In his speech, Kipling talked of the development of paper and printing and of the effect of this development. Literature, he told his audience, is the only human activity which ‘withstands time’.



Notes on the text

(the page and line numbers below refer to the
Uniform Edition of A Book of Words Macmillan, London 1928)


[Page 273 line 1] Rhadamanthus a figure in Classical mythology famous for his uprightness and justice. In death he was made the Judge of Hades. His name here may be taken to suggest “be stern judges”.

[Page 275 line 10] Hieratic priestly or sacred.

[Page 275 line19] the fatted calf a reference to Luke 15, 23,27 and 30. In the parable of the Prodigal Son, the father kills the ‘fatted calf’ to serve at a banquet to celebrate the return of his erring son.

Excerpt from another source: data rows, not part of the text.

(* ===== verification/RiscvTrans.v ===== *)
(** * Translation of the RISC-V instructions (frontend/src/riscv/trans.rs)

    One definition per method of the [Decode] and [Decode16] implementations,
    named as in the source.  A method returns [false] when the instruction is not
    accepted (missing extension, unknown or read-only CSR).

    The floating-point instructions call the functions of fpu.rs through their
    host addresses, which the linker chooses: the class [HelperAddr]. *)

From S2P Require Import Prelude Types Opcodes Ir Builder Tb Frontend RiscvCpu RiscvGen.

Module Helper.
Inductive t :=
| helper_fmadd_s
| helper_fmsub_s
| helper_fnmsub_s
| helper_fnmadd_s
| helper_fadd_s
| helper_fsub_s
| helper_fmul_s
| helper_fdiv_s
| helper_fsqrt_s
| helper_fsgnj_s
| helper_fsgnjn_s
| helper_fsgnjx_s
| helper_fmin_s
| helper_fmax_s
| helper_feq_s
| helper_flt_s
| helper_fle_s
| helper_fclass_s
| helper_fcvt_w_s
| helper_fcvt_wu_s
| helper_fcvt_s_w
| helper_fcvt_s_wu
| helper_fcvt_l_s
| helper_fcvt_lu_s
| helper_fcvt_s_l
| helper_fcvt_s_lu
| helper_fmadd_d
| helper_fmsub_d
| helper_fnmsub_d
| helper_fnmadd_d
| helper_fadd_d
| helper_fsub_d
| helper_fmul_d
| helper_fdiv_d
| helper_fsqrt_d
| helper_fsgnj_d
| helper_fsgnjn_d
| helper_fsgnjx_d
| helper_fmin_d
| helper_fmax_d
| helper_feq_d
| helper_flt_d
| helper_fle_d
| helper_fclass_d
| helper_fcvt_s_d
| helper_fcvt_d_s
| helper_fcvt_w_d
| helper_fcvt_wu_d
| helper_fcvt_d_w
| helper_fcvt_d_wu
| helper_fcvt_l_d
| helper_fcvt_lu_d
| helper_fcvt_d_l
| helper_fcvt_d_lu.

#[global] Instance t_eq_dec : EqDecision t.
Proof. solve_decision. Defined.
End Helper.

Class HelperAddr := addr_of : Helper.t → Z.

(** A call of a method of [Decode]: what the generated decoder makes of a 32-bit
    instruction. *)

Module Insn.
Inductive t :=
| lui (a : ArgsU.t)
| auipc (a : ArgsU.t)
| jal (a : ArgsJ.t)
| jalr (a : ArgsI.t)
| beq (a : ArgsB.t)
| bne (a : ArgsB.t)
| blt (a : ArgsB.t)
| bge (a : ArgsB.t)
| bltu (a : ArgsB.t)
| bgeu (a : ArgsB.t)
| lb (a : ArgsI.t)
| lh (a : ArgsI.t)
| lw (a : ArgsI.t)
| lbu (a : ArgsI.t)
| lhu (a : ArgsI.t)
| sb (a : ArgsS.t)
| sh (a : ArgsS.t)
| sw (a : ArgsS.t)
| addi (a : ArgsI.t)
| slti (a : ArgsI.t)
| sltiu (a : ArgsI.t)
| xori (a : ArgsI.t)
| ori (a : ArgsI.t)
| andi (a : ArgsI.t)
| slli (a : ArgsShift.t)
| srli (a : ArgsShift.t)
| srai (a : ArgsShift.t)
| add (a : ArgsR.t)
| sub (a : ArgsR.t)
| sll (a : ArgsR.t)
| slt (a : ArgsR.t)
| sltu (a : ArgsR.t)
| xor (a : ArgsR.t)
| srl (a : ArgsR.t)
| sra (a : ArgsR.t)
| or (a : ArgsR.t)
| and (a : ArgsR.t)
| fence (a : ArgsAutoFence.t)
| ecall (a : ArgsEmpty.t)
| ebreak (a : ArgsEmpty.t)
| lwu (a : ArgsI.t)
| ld (a : ArgsI.t)
| sd (a : ArgsS.t)
| addiw (a : ArgsI.t)
| slliw (a : ArgsShift.t)
| srliw (a : ArgsShift.t)
| sraiw (a : ArgsShift.t)
| addw (a : ArgsR.t)
| subw (a : ArgsR.t)
| sllw (a : ArgsR.t)
| srlw (a : ArgsR.t)
| sraw (a : ArgsR.t)
| mul (a : ArgsR.t)
| mulh (a : ArgsR.t)
| mulhsu (a : ArgsR.t)
| mulhu (a : ArgsR.t)
| div (a : ArgsR.t)
| divu (a : ArgsR.t)
| rem (a : ArgsR.t)
| remu (a : ArgsR.t)
| mulw (a : ArgsR.t)
| divw (a : ArgsR.t)
| divuw (a : ArgsR.t)
| remw (a : ArgsR.t)
| remuw (a : ArgsR.t)
| lr_w (a : ArgsAtomic.t)
| sc_w (a : ArgsAtomic.t)
| amoswap_w (a : ArgsAtomic.t)
| amoadd_w (a : ArgsAtomic.t)
| amoxor_w (a : ArgsAtomic.t)
| amoand_w (a : ArgsAtomic.t)
| amoor_w (a : ArgsAtomic.t)
| amomin_w (a : ArgsAtomic.t)
| amomax_w (a : ArgsAtomic.t)
| amominu_w (a : ArgsAtomic.t)
| amomaxu_w (a : ArgsAtomic.t)
| lr_d (a : ArgsAtomic.t)
| sc_d (a : ArgsAtomic.t)
| amoswap_d (a : ArgsAtomic.t)
| amoadd_d (a : ArgsAtomic.t)
| amoxor_d (a : ArgsAtomic.t)
| amoand_d (a : ArgsAtomic.t)
| amoor_d (a : ArgsAtomic.t)
| amomin_d (a : ArgsAtomic.t)
| amomax_d (a : ArgsAtomic.t)
| amominu_d (a : ArgsAtomic.t)
| amomaxu_d (a : ArgsAtomic.t)
| csrrw (a : ArgsCsr.t)
| csrrs (a : ArgsCsr.t)
| csrrc (a : ArgsCsr.t)
| csrrwi (a : ArgsCsr.t)
| csrrsi (a : ArgsCsr.t)
| csrrci (a : ArgsCsr.t)
| flw (a : ArgsI.t)
| fsw (a : ArgsS.t)
| fld (a : ArgsI.t)
| fsd (a : ArgsS.t)
| fmadd_s (a : ArgsR4Rm.t)
| fmsub_s (a : ArgsR4Rm.t)
| fnmsub_s (a : ArgsR4Rm.t)
| fnmadd_s (a : ArgsR4Rm.t)
| fadd_s (a : ArgsRRm.t)
| fsub_s (a : ArgsRRm.t)
| fmul_s (a : ArgsRRm.t)
| fdiv_s (a : ArgsRRm.t)
| fsqrt_s (a : ArgsR2Rm.t)
| fsgnj_s (a : ArgsR.t)
| fsgnjn_s (a : ArgsR.t)
| fsgnjx_s (a : ArgsR.t)
| fmin_s (a : ArgsR.t)
| fmax_s (a : ArgsR.t)
| feq_s (a : ArgsR.t)
| flt_s (a : ArgsR.t)
| fle_s (a : ArgsR.t)
| fclass_s (a : ArgsR2.t)
| fcvt_w_s (a : ArgsR2Rm.t)
| fcvt_wu_s (a : ArgsR2Rm.t)
| fcvt_s_w (a : ArgsR2Rm.t)
| fcvt_s_wu (a : ArgsR2Rm.t)
| fmv_x_w (a : ArgsR2.t)
| fmv_w_x (a : ArgsR2.t)
| fcvt_l_s (a : ArgsR2Rm.t)
| fcvt_lu_s (a : ArgsR2Rm.t)
| fcvt_s_l (a : ArgsR2Rm.t)
| fcvt_s_lu (a : ArgsR2Rm.t)
| fmadd_d (a : ArgsR4Rm.t)
| fmsub_d (a : ArgsR4Rm.t)
| fnmsub_d (a : ArgsR4Rm.t)
| fnmadd_d (a : ArgsR4Rm.t)
| fadd_d (a : ArgsRRm.t)
| fsub_d (a : ArgsRRm.t)
| fmul_d (a : ArgsRRm.t)
| fdiv_d (a : ArgsRRm.t)
| fsqrt_d (a : ArgsR2Rm.t)
| fsgnj_d (a : ArgsR.t)
| fsgnjn_d (a : ArgsR.t)
| fsgnjx_d (a : ArgsR.t)
| fmin_d (a : ArgsR.t)
| fmax_d (a : ArgsR.t)
| feq_d (a : ArgsR.t)
| flt_d (a : ArgsR.t)
| fle_d (a : ArgsR.t)
| fclass_d (a : ArgsR2.t)
| fcvt_s_d (a : ArgsR2Rm.t)
| fcvt_d_s (a : ArgsR2Rm.t)
| fcvt_w_d (a : ArgsR2Rm.t)
| fcvt_wu_d (a : ArgsR2Rm.t)
| fcvt_d_w (a : ArgsR2Rm.t)
| fcvt_d_wu (a : ArgsR2Rm.t)
| fcvt_l_d (a : ArgsR2Rm.t)
| fcvt_lu_d (a : ArgsR2Rm.t)
| fcvt_d_l (a : ArgsR2Rm.t)
| fcvt_d_lu (a : ArgsR2Rm.t)
| fmv_x_d (a : ArgsR2.t)
| fmv_d_x (a : ArgsR2.t).
End Insn.
(** How an instruction ends: it is illegal, falls through to the next one, or leaves
    the block with a guest pc and an exit value. *)
Inductive result := Illegal | Fall (g : Guest.t) | Exit (pc code : Z) (g : Guest.t).

Section reference.
Context `{HelperAddr}.
Variable host : Z → list Z → World.t → Z * World.t.
Variable cfg : RiscvCfg.t.
(** Address of the CPU struct. *)
Variable envp : Z.

(** ** Integer instructions *)

Definition sext32 (v : Z) : Z := u64 (i32 v).

Definition rv_op (op : Z → Z → Z) (a : ArgsR.t) (g : Guest.t) : Guest.t :=
  set_x (ArgsR.rd a) (op (x g (ArgsR.rs1 a)) (x g (ArgsR.rs2 a))) g.

Definition rv_imm (op : Z → Z → Z) (a : ArgsI.t) (g : Guest.t) : Guest.t :=
  set_x (ArgsI.rd a) (op (x g (ArgsI.rs1 a)) (u64 (ArgsI.imm a))) g.

(** Shift amounts of [w] or more are reserved. *)
Definition rv_shift (w : Z) (op : Z → Z → Z) (a : ArgsShift.t) (g : Guest.t) : result :=
  if w <=? ArgsShift.shamt a then Illegal
  else Fall (set_x (ArgsShift.rd a) (op (x g (ArgsShift.rs1 a)) (ArgsShift.shamt a)) g).

Definition rv_div (w u v : Z) : Z :=
  if v mod 2 ^ w =? 0 then 2 ^ w - 1 else Z.quot (signed w u) (signed w v) mod 2 ^ w.

Definition rv_rem (w u v : Z) : Z :=
  if v mod 2 ^ w =? 0 then u mod 2 ^ w else Z.rem (signed w u) (signed w v) mod 2 ^ w.

Definition rv_divu (w u v : Z) : Z :=
  if v mod 2 ^ w =? 0 then 2 ^ w - 1 else u mod 2 ^ w / (v mod 2 ^ w).

Definition rv_remu (w u v : Z) : Z :=
  if v mod 2 ^ w =? 0 then u mod 2 ^ w else u mod 2 ^ w mod (v mod 2 ^ w).

(** Both ways leave the block. *)
Definition rv_branch (taken : Z → Z → bool) (pc len : Z) (a : ArgsB.t) (g : Guest.t) : result :=
  if taken (x g (ArgsB.rs1 a)) (x g (ArgsB.rs2 a))
  then Exit (u64 (pc + ArgsB.imm a)) TB_EXIT_IDX1 g
  else Exit (u64 (pc + len)) TB_EXIT_IDX0 g.

(** ** Memory *)

Definition rv_load (n : Z) (sg : bool) (a : ArgsI.t) (g : Guest.t) : Guest.t :=
  set_x (ArgsI.rd a)
    (World.load (Guest.world g) (u64 (x g (ArgsI.rs1 a) + ArgsI.imm a)) n sg) g.

Definition rv_store (n : Z) (a : ArgsS.t) (g : Guest.t) : Guest.t :=
  set_world (World.store (Guest.world g) (u64 (x g (ArgsS.rs1 a) + ArgsS.imm a)) n
               (x g (ArgsS.rs2 a))) g.

Definition rv_lr (n : Z) (sg : bool) (a : ArgsAtomic.t) (g : Guest.t) : Guest.t :=
  let addr := x g (ArgsAtomic.rs1 a) in
  let v := World.load (Guest.world g) addr n sg in
  set_x (ArgsAtomic.rd a) v (set_reservation addr v g).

[Page 276 line 6] Caxton William Caxton (1422-1491), the first English printer.

[Page 276 lines 9-10] the eleventh plague Exodus, 11 and 12, refer to the ten plagues visited upon Pharoah during the detention of the Israelites in Egypt.

[Page 276 line 12] Decalogue the ten commandments handed down to Moses by God in Old Testament tradition.

[Page 276 line 28] Stationers’ Company the Worshipful Company of Stationers and Newspaper Makers, founded in 1403.

[Page 277 line 30] the Recording Angel the angel who records the doings of human beings. The Christian Guardian Angel has some of the same qualities.